The authors studied H-cadherin methylation in 305 patients with NSCLC to gain a further understanding of the clinicopathologic and prognostic significance of H-cadherin methylation in patients with NSCLC. The methylation status of the H-cadherin gene was investigated by using methylation-specific polymerase chain reaction analysis in paraffin blocks from 305 patients with NSCLC. Ki-67 expression was assessed by immunohistochemical staining. All statistical analyses were 2-sided with a 5% Type I error rate.
H-cadherin methylation was observed in 130 of 305 tumor samples (43%). The prevalence of H-cadherin methylation was associated significantly with pathologic stage and was observed in 44% of patients with Stage I disease, in 23% of patients with Stage II disease, in 59% of patients with Stage III, and in 88% of patients with Stage IV disease (P = 0.001). H-cadherin methylation occurred with a 2.71 times greater prevalence (95% confidence interval [95% CI], 1.21–6.09; P = 0.01) T2 tumors than in T1 tumors and with a 3.78-fold greater prevalence (95% CI, 1.05–13.59; P = 0.04) in T3 tumors than in T1 tumors. However, lymph node metastasis was related inversely with H-cadherin methylation (odds ratio = 0.51; 95% CI, 0.28–0.95; P = 0.03), and H-cadherin methylation was not associated with the Ki-67 labeling index (P = 0.53) or with tumor size (P = 0.89).
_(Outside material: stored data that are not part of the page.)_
(* ===== verification/BstrListSpec.v ===== *)
(** Splitting and joining (BstrList) against lists of lists: what the callbacks are
    given, what the lists hold, and that joining with the separator gives the string
    back. *)
From S2P Require Import Prelude Bstr BstrMem BstrSpec BstrOps BstrFind BstrFindSpec BstrRefine BstrList.
#[local] Open Scope Z_scope.

(** ** Fields *)

(** The fields of [s], as places and lengths in the string it is the end of: one
    starts at [p], and [n] bytes of it were seen. *)
Fixpoint cuts (f : Z → bool) (p n : nat) (s : list Z) : list (nat * nat) :=
  match s with
  | [] => [(p, n)]
  | c :: s => if f c then (p, n) :: cuts f (p + n + 1) 0 s else cuts f p (n + 1) s
  end.

Definition pieces (s : list Z) (l : list (nat * nat)) : list (list Z) := map (λ x, slice x.1 x.2 s) l.

(** The pieces with [sep] between them. *)
Definition join (sep : list Z) (l : list (list Z)) : list Z :=
  match l with [] => [] | x :: l => x ++ concat (map (app sep) l) end.

(** The places from [p] on are separated by [sep] and reach the end of [s]. *)
Inductive covers (sep s : list Z) : nat → list (nat * nat) → Prop :=
| covers_last p : (p ≤ length s)%nat → covers sep s p [(p, length s - p)%nat]
| covers_next p n l :
    (p + n + length sep ≤ length s)%nat → slice (p + n) (length sep) s = sep →
    covers sep s (p + n + length sep) l → covers sep s p ((p, n) :: l).

Lemma slice_app i n m (s : list Z) : slice i (n + m) s = slice i n s ++ slice (i + n) m s.
Proof. unfold slice. by rewrite <- drop_drop, take_take_drop. Qed.

Lemma slice_end i (s : list Z) : slice i (length s - i) s = drop i s.
Proof. unfold slice. apply take_ge. rewrite length_drop. lia. Qed.

Lemma covers_join sep s p l : covers sep s p l → join sep (pieces s l) = drop p s.
Proof.
  induction 1 as [p Hp|p n l Hn Hs Hl IH].
  - unfold pieces. cbn [map join concat fst snd]. by rewrite app_nil_r, slice_end.
  - destruct l as [|x l]; [by inversion Hl|]. unfold pieces in *. cbn [map join concat fst snd] in *.
    rewrite <- app_assoc, IH.
    rewrite <- Hs at 1. rewrite app_assoc, <- slice_app.
    rewrite <- (take_drop (n + length sep) (drop p s)), drop_drop. unfold slice.
    by rewrite Nat.add_assoc.
Qed.

Lemma covers_in sep s p l x : covers sep s p l → x ∈ l → (x.1 + x.2 ≤ length s)%nat.
Proof.
  induction 1 as [p Hp|p n l Hn Hs Hl IH].
  - intros ->%list_elem_of_singleton. cbn. lia.
  - intros [->|?]%elem_of_cons; [cbn; lia|auto].
Qed.

(** Fields that end with one character. *)
Lemma cuts_covers c s r p n :
  drop (p + n) s = r → (p + n ≤ length s)%nat → covers [c] s p (cuts (λ x, x =? c) p n r).
Proof.
  revert p n. induction r as [|x r IH]; intros p n Hd Hn; cbn [cuts].
  - assert (length s = p + n)%nat.
    { apply (f_equal length) in Hd. rewrite length_drop in Hd. cbn in Hd. lia. }
    replace n with (length s - p)%nat by lia. constructor. lia.
  - assert (length s = p + n + S (length r))%nat.
    { apply (f_equal length) in Hd. rewrite length_drop in Hd. cbn in Hd. lia. }
    assert (drop (p + n + 1) s = r) as Hd' by (by rewrite <- drop_drop, Hd).
    destruct (Z.eqb_spec x c) as [->|].
    + constructor; [cbn; lia| |].
      * unfold slice. by rewrite Hd.
      * apply IH; cbn [length]; rewrite ?Nat.add_0_r; [done|lia].
    + apply IH; [by rewrite Nat.add_assoc|lia].
Qed.

(** No piece has the character. *)
Lemma cuts_free f s r p n :
  drop (p + n) s = r → Forall (λ c, f c = false) (slice p n s) →
  Forall (Forall (λ c, f c = false)) (pieces s (cuts f p n r)).
Proof.
  revert p n. induction r as [|x r IH]; intros p n Hd Hf; cbn [cuts].
  - by constructor.
  - assert (drop (p + n + 1) s = r) as Hd' by (by rewrite <- drop_drop, Hd).
    destruct (f x) eqn:Ex.
    + constructor; [done|]. apply IH; [by rewrite Nat.add_0_r|constructor].
    + apply IH; [by rewrite Nat.add_assoc|]. rewrite slice_app. apply Forall_app_2; [done|].
      unfold slice. rewrite Hd. by repeat constructor.
Qed.

Lemma cuts_ext f g p n s : Forall (λ c, f c = g c) s → cuts f p n s = cuts g p n s.
Proof. intros HF. revert p n. induction HF as [|c s Hc _ IH]; intros p n; [done|]. cbn. by rewrite Hc, !IH. Qed.

Lemma cuts_none p n s : cuts (λ _, false) p n s = [(p, n + length s)%nat].
Proof.
  revert n. induction s as [|c s IH]; intros n; cbn [cuts length]; [by rewrite Nat.add_0_r|].
  rewrite IH. by rewrite <- Nat.add_assoc.
Qed.

(** ** The calls of the callback *)

Lemma readable_hdr h a q s t :
  readable h a q s → strs h !! a = Some t → data t = Some q ∧ slen t = Z.of_nat (length s).
Proof. intros [(t'&Ha&?&?) _] Ht. rewrite Ha in Ht. by injection Ht as <-. Qed.

Lemma field_end_spec h a q s f p n :
  readable h a q s → (p ≤ length s)%nat →
  (∀ k, (p ≤ k < p + n)%nat → ¬ holds_at f s k) →
  (p + n = length s ∨ holds_at f s (p + n))%nat → (p + n ≤ length s)%nat →
  mwp (field_end a f (Z.of_nat p)) h (λ i h', h' = h ∧ i = Z.of_nat (p + n)).
Proof.
  intros [(t&Ha&Hd&Hl) Hb] Hp Hno Hend Hn. unfold field_end. apply mwp_bind. eapply mwp_hdr; [done|].
  rewrite Hl. destruct (Z.ltb_spec (Z.of_nat p) (Z.of_nat (length s))).
  - apply mwp_bind, (mwp_tail h q s); [done..|]. replace (Z.to_nat _) with (length s - p)%nat by lia.
    destruct (scan_up_spec f s (tail_of h q) (length s - p) p) as (r&Hr&Hf); [by apply tail_of_bytes|lia|].
    apply mwp_bind. eapply mwp_lift; [exact Hr|]. apply mwp_ret. split; [done|].
    destruct Hf as [[-> H']|(k&->&Hk&Hpk&Hmin)]; cbn [Z.ltb BSTR_ERR].
    + destruct Hend as [<-|Hh]; [done|]. exfalso. eapply H'; [|exact Hh]. lia.
    + destruct (Z.ltb_spec (Z.of_nat k) 0); [lia|]. f_equal.
      destruct (decide (k < p + n)%nat) as [Hlt|Hge]; [by destruct (Hno k)|].
      destruct Hend as [Hend|Hh].
      * destruct Hpk as (c&Hc&_). apply lookup_lt_Some in Hc. lia.
      * destruct (decide (k = p + n)%nat) as [|Hne]; [done|].
        exfalso. eapply Hmin; [|exact Hh]. lia.
  - apply mwp_ret. split; [done|]. lia.
Qed.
No relation was found between H-cadherin methylation and survival in patients with Stage I NSCLC (P = 0.51) or in patients with Stage II NSCLC (P = 0.46).
The current findings suggested an association between H-cadherin methylation and tumor progression in NSCLC but had no prognostic significance in patients with early-stage NSCLC. In addition, H-cadherin methylation may be a valuable candidate molecular marker for the early detection of NSCLC. Cancer 2005. © 2005 American Cancer Society.